- Entries taken from a collection:
========================================

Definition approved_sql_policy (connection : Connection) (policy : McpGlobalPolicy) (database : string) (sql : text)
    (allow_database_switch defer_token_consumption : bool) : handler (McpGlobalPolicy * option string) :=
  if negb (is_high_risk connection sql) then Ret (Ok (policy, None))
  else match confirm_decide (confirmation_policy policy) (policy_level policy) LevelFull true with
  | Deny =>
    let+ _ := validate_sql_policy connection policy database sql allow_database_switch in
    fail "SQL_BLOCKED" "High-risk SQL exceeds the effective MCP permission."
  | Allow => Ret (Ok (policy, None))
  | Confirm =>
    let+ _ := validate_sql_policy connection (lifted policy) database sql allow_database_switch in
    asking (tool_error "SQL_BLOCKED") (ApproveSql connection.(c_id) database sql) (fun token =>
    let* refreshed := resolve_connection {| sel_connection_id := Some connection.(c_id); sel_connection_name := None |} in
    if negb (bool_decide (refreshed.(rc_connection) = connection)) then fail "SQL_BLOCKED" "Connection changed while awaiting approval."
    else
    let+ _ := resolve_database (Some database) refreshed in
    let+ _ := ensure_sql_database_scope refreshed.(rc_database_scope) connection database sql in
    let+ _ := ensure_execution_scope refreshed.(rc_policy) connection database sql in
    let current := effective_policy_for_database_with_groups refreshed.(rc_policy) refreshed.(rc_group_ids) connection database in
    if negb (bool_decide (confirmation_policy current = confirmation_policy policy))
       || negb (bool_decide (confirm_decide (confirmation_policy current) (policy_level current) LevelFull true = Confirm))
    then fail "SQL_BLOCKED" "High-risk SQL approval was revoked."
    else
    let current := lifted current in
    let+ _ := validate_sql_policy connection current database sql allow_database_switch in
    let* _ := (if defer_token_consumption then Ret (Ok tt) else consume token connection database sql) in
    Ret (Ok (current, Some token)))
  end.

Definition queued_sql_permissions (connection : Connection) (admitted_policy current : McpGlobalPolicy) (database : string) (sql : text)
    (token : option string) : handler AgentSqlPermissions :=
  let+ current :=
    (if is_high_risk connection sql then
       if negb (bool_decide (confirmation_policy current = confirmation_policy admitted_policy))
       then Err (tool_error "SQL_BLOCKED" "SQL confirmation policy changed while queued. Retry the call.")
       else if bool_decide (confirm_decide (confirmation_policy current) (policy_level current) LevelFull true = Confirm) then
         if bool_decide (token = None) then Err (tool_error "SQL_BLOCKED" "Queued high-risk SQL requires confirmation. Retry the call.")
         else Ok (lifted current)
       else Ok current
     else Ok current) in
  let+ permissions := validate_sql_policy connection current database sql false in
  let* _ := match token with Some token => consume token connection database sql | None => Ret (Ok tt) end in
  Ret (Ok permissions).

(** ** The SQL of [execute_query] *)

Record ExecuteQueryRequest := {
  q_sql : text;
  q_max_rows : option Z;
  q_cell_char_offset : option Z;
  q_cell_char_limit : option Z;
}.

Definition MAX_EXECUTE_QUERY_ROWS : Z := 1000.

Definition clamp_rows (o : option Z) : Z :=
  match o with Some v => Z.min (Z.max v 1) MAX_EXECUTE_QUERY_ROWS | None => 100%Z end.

========================================

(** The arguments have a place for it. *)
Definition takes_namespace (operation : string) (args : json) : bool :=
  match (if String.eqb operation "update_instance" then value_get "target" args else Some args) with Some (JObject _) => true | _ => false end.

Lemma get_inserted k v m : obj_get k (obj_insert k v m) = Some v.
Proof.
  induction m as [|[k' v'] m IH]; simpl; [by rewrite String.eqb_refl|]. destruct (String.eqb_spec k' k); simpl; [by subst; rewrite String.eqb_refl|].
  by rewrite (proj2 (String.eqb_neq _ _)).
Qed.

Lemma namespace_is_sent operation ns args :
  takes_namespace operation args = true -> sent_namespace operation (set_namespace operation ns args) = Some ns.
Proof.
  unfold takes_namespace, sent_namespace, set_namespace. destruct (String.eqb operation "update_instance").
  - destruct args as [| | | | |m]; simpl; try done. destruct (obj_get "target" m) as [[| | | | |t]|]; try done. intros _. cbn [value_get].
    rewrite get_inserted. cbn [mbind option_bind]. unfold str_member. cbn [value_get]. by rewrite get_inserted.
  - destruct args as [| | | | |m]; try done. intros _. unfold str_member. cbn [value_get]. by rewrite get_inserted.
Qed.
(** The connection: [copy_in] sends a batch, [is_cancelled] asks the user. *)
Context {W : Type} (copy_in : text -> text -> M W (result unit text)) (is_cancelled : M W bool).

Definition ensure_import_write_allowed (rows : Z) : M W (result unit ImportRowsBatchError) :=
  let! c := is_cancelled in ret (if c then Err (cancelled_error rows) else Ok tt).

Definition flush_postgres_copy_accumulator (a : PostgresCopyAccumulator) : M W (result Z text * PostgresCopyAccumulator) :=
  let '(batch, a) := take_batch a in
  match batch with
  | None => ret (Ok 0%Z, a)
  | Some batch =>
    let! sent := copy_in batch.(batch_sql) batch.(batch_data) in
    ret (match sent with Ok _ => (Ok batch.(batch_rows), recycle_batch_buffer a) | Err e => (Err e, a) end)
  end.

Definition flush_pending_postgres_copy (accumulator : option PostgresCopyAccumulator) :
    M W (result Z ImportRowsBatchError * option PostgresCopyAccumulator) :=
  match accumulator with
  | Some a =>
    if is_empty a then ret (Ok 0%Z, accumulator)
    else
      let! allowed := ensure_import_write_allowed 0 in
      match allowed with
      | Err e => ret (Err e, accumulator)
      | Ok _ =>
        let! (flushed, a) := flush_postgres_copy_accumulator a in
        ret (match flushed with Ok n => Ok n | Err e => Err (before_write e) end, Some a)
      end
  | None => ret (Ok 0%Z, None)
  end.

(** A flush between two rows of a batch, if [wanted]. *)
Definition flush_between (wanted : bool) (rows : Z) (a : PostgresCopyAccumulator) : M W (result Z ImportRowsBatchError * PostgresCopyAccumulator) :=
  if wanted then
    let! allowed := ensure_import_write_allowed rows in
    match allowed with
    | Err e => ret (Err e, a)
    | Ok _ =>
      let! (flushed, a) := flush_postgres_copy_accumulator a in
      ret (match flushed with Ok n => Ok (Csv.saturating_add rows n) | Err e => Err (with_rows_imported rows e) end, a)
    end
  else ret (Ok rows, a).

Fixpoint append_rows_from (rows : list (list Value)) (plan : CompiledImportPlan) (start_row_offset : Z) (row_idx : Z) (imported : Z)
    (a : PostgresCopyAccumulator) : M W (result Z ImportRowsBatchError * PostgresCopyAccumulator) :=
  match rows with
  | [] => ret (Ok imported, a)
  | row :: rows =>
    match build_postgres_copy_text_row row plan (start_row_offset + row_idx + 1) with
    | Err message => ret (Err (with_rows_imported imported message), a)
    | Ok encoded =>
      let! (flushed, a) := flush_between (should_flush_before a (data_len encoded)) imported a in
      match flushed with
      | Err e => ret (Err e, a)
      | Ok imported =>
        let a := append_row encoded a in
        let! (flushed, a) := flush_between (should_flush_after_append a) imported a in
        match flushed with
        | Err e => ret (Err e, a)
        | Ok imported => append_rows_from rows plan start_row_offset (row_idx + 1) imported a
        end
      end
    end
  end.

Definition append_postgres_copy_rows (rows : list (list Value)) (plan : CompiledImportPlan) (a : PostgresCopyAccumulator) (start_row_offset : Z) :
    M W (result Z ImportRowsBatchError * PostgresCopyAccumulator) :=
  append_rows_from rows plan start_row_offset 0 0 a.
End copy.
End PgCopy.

========================================

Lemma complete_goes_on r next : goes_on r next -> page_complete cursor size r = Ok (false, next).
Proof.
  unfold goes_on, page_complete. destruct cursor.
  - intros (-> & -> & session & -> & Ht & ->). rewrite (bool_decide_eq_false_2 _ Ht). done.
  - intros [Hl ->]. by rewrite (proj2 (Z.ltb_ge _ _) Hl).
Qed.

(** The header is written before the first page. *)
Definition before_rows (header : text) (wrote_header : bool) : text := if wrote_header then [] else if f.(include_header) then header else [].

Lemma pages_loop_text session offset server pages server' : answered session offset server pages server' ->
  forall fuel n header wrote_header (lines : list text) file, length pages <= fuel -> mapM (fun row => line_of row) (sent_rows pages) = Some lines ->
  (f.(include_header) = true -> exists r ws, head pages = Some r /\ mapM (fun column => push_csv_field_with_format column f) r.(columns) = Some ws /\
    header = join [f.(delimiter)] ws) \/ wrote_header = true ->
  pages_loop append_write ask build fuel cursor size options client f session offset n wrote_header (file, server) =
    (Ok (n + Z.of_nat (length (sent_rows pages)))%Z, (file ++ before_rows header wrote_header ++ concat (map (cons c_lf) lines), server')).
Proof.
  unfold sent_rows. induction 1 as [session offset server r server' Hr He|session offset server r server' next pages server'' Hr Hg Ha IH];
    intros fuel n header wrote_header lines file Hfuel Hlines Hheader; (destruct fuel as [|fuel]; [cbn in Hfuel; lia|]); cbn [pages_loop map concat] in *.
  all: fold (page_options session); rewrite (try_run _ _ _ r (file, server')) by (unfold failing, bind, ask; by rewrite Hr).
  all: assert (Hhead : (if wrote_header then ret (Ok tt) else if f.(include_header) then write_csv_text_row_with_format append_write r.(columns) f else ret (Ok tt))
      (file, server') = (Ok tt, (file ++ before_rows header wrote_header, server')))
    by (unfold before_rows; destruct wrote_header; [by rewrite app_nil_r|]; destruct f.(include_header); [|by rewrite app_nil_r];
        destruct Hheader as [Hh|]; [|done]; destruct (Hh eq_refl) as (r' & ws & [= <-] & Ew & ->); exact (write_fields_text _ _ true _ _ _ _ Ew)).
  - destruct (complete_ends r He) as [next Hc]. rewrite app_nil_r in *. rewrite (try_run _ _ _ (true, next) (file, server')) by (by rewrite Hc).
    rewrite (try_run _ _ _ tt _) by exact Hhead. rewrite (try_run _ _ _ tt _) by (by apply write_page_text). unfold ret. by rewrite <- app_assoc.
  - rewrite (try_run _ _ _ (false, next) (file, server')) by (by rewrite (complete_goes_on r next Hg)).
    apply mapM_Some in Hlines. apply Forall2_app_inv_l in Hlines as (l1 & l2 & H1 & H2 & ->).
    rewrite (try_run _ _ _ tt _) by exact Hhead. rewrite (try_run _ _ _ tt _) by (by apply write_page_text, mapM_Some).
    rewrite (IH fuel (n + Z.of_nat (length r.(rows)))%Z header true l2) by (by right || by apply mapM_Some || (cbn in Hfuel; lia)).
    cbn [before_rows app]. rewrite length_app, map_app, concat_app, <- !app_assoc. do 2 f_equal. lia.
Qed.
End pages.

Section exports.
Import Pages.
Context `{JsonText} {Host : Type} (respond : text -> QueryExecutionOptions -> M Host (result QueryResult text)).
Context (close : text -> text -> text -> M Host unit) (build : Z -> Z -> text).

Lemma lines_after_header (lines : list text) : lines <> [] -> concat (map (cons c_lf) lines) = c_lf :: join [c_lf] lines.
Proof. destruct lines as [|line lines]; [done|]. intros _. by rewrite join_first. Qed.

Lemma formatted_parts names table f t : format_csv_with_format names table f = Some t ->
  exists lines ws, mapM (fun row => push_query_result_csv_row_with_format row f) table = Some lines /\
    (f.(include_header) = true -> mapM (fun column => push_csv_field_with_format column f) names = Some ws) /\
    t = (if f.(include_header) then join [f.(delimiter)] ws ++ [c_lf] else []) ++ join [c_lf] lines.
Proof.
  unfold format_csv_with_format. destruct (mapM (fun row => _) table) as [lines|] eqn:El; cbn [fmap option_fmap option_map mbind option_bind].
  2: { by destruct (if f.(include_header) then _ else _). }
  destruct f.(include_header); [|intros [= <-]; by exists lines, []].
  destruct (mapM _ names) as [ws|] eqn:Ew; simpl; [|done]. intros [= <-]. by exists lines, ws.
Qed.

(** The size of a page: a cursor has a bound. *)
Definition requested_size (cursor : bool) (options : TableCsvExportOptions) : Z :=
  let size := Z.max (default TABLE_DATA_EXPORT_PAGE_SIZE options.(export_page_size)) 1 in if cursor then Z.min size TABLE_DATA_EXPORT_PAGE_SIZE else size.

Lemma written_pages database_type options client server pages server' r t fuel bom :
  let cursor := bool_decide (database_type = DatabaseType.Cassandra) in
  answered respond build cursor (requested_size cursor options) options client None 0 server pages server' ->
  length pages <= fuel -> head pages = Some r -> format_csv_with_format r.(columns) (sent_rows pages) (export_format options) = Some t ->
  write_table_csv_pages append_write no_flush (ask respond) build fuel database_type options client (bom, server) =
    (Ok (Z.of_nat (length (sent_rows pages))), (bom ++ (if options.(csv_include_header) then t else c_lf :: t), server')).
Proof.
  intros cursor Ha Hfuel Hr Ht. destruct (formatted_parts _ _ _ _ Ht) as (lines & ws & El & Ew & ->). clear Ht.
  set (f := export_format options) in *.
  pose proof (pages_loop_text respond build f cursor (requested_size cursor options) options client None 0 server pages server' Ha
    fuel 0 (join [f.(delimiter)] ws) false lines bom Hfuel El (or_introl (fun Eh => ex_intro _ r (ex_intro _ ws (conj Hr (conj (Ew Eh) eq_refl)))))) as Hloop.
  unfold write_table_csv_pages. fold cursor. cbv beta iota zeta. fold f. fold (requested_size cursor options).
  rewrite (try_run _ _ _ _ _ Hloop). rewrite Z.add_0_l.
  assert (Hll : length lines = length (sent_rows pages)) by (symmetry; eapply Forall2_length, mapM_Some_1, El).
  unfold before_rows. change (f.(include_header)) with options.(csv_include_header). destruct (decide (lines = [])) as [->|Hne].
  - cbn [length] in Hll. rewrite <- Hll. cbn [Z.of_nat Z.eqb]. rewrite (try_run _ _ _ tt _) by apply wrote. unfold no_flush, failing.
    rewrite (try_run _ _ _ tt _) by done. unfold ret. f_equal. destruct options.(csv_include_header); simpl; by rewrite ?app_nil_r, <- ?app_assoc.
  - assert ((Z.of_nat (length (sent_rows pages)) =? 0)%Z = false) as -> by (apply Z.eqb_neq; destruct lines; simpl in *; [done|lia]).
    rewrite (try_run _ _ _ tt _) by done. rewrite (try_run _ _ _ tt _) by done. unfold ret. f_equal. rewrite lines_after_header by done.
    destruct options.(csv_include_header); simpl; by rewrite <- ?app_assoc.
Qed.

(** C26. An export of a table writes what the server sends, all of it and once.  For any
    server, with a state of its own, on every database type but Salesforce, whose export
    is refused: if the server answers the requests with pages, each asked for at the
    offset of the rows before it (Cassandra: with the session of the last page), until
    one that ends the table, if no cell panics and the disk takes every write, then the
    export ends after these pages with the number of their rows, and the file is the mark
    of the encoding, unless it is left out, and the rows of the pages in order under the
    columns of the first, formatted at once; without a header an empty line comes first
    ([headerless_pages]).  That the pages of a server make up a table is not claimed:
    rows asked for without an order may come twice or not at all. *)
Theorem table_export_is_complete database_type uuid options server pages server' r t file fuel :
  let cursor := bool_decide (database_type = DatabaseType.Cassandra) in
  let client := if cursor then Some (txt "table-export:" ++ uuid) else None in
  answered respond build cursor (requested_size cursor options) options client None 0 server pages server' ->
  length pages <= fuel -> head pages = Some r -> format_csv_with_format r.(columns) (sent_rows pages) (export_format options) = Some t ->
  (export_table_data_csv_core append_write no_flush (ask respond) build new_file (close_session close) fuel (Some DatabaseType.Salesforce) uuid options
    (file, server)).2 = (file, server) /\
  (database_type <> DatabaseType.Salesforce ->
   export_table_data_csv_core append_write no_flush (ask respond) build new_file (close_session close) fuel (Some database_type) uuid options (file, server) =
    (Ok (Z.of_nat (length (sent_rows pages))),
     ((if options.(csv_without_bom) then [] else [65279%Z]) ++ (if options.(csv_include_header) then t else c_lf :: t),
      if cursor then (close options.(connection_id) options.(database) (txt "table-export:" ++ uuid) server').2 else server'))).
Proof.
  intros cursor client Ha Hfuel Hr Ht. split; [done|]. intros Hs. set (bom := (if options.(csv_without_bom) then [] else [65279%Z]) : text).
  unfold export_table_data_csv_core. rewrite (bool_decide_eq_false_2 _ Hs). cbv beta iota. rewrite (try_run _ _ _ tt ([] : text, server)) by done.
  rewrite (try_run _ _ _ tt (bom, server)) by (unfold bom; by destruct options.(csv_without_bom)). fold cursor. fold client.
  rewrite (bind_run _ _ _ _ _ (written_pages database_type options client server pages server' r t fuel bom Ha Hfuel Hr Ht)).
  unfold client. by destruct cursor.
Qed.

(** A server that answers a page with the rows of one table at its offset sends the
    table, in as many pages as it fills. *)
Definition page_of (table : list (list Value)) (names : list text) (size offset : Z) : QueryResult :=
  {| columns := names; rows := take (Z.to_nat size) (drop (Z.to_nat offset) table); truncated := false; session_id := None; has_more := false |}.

========================================

- PROBLEM DETAILS:
In the data above, start at the line that has "destruct Hheader as", stop after the line that has "by destruct (if", and print every line in between exactly as it stands.

- EXERCISE RESULT:
        destruct Hheader as [Hh|]; [|done]; destruct (Hh eq_refl) as (r' & ws & [= <-] & Ew & ->); exact (write_fields_text _ _ true _ _ _ _ Ew)).
  - destruct (complete_ends r He) as [next Hc]. rewrite app_nil_r in *. rewrite (try_run _ _ _ (true, next) (file, server')) by (by rewrite Hc).
    rewrite (try_run _ _ _ tt _) by exact Hhead. rewrite (try_run _ _ _ tt _) by (by apply write_page_text). unfold ret. by rewrite <- app_assoc.
  - rewrite (try_run _ _ _ (false, next) (file, server')) by (by rewrite (complete_goes_on r next Hg)).
    apply mapM_Some in Hlines. apply Forall2_app_inv_l in Hlines as (l1 & l2 & H1 & H2 & ->).
    rewrite (try_run _ _ _ tt _) by exact Hhead. rewrite (try_run _ _ _ tt _) by (by apply write_page_text, mapM_Some).
    rewrite (IH fuel (n + Z.of_nat (length r.(rows)))%Z header true l2) by (by right || by apply mapM_Some || (cbn in Hfuel; lia)).
    cbn [before_rows app]. rewrite length_app, map_app, concat_app, <- !app_assoc. do 2 f_equal. lia.
Qed.
End pages.

Section exports.
Import Pages.
Context `{JsonText} {Host : Type} (respond : text -> QueryExecutionOptions -> M Host (result QueryResult text)).
Context (close : text -> text -> text -> M Host unit) (build : Z -> Z -> text).

Lemma lines_after_header (lines : list text) : lines <> [] -> concat (map (cons c_lf) lines) = c_lf :: join [c_lf] lines.
Proof. destruct lines as [|line lines]; [done|]. intros _. by rewrite join_first. Qed.

Lemma formatted_parts names table f t : format_csv_with_format names table f = Some t ->
  exists lines ws, mapM (fun row => push_query_result_csv_row_with_format row f) table = Some lines /\
    (f.(include_header) = true -> mapM (fun column => push_csv_field_with_format column f) names = Some ws) /\
    t = (if f.(include_header) then join [f.(delimiter)] ws ++ [c_lf] else []) ++ join [c_lf] lines.
Proof.
  unfold format_csv_with_format. destruct (mapM (fun row => _) table) as [lines|] eqn:El; cbn [fmap option_fmap option_map mbind option_bind].
  2: { by destruct (if f.(include_header) then _ else _). }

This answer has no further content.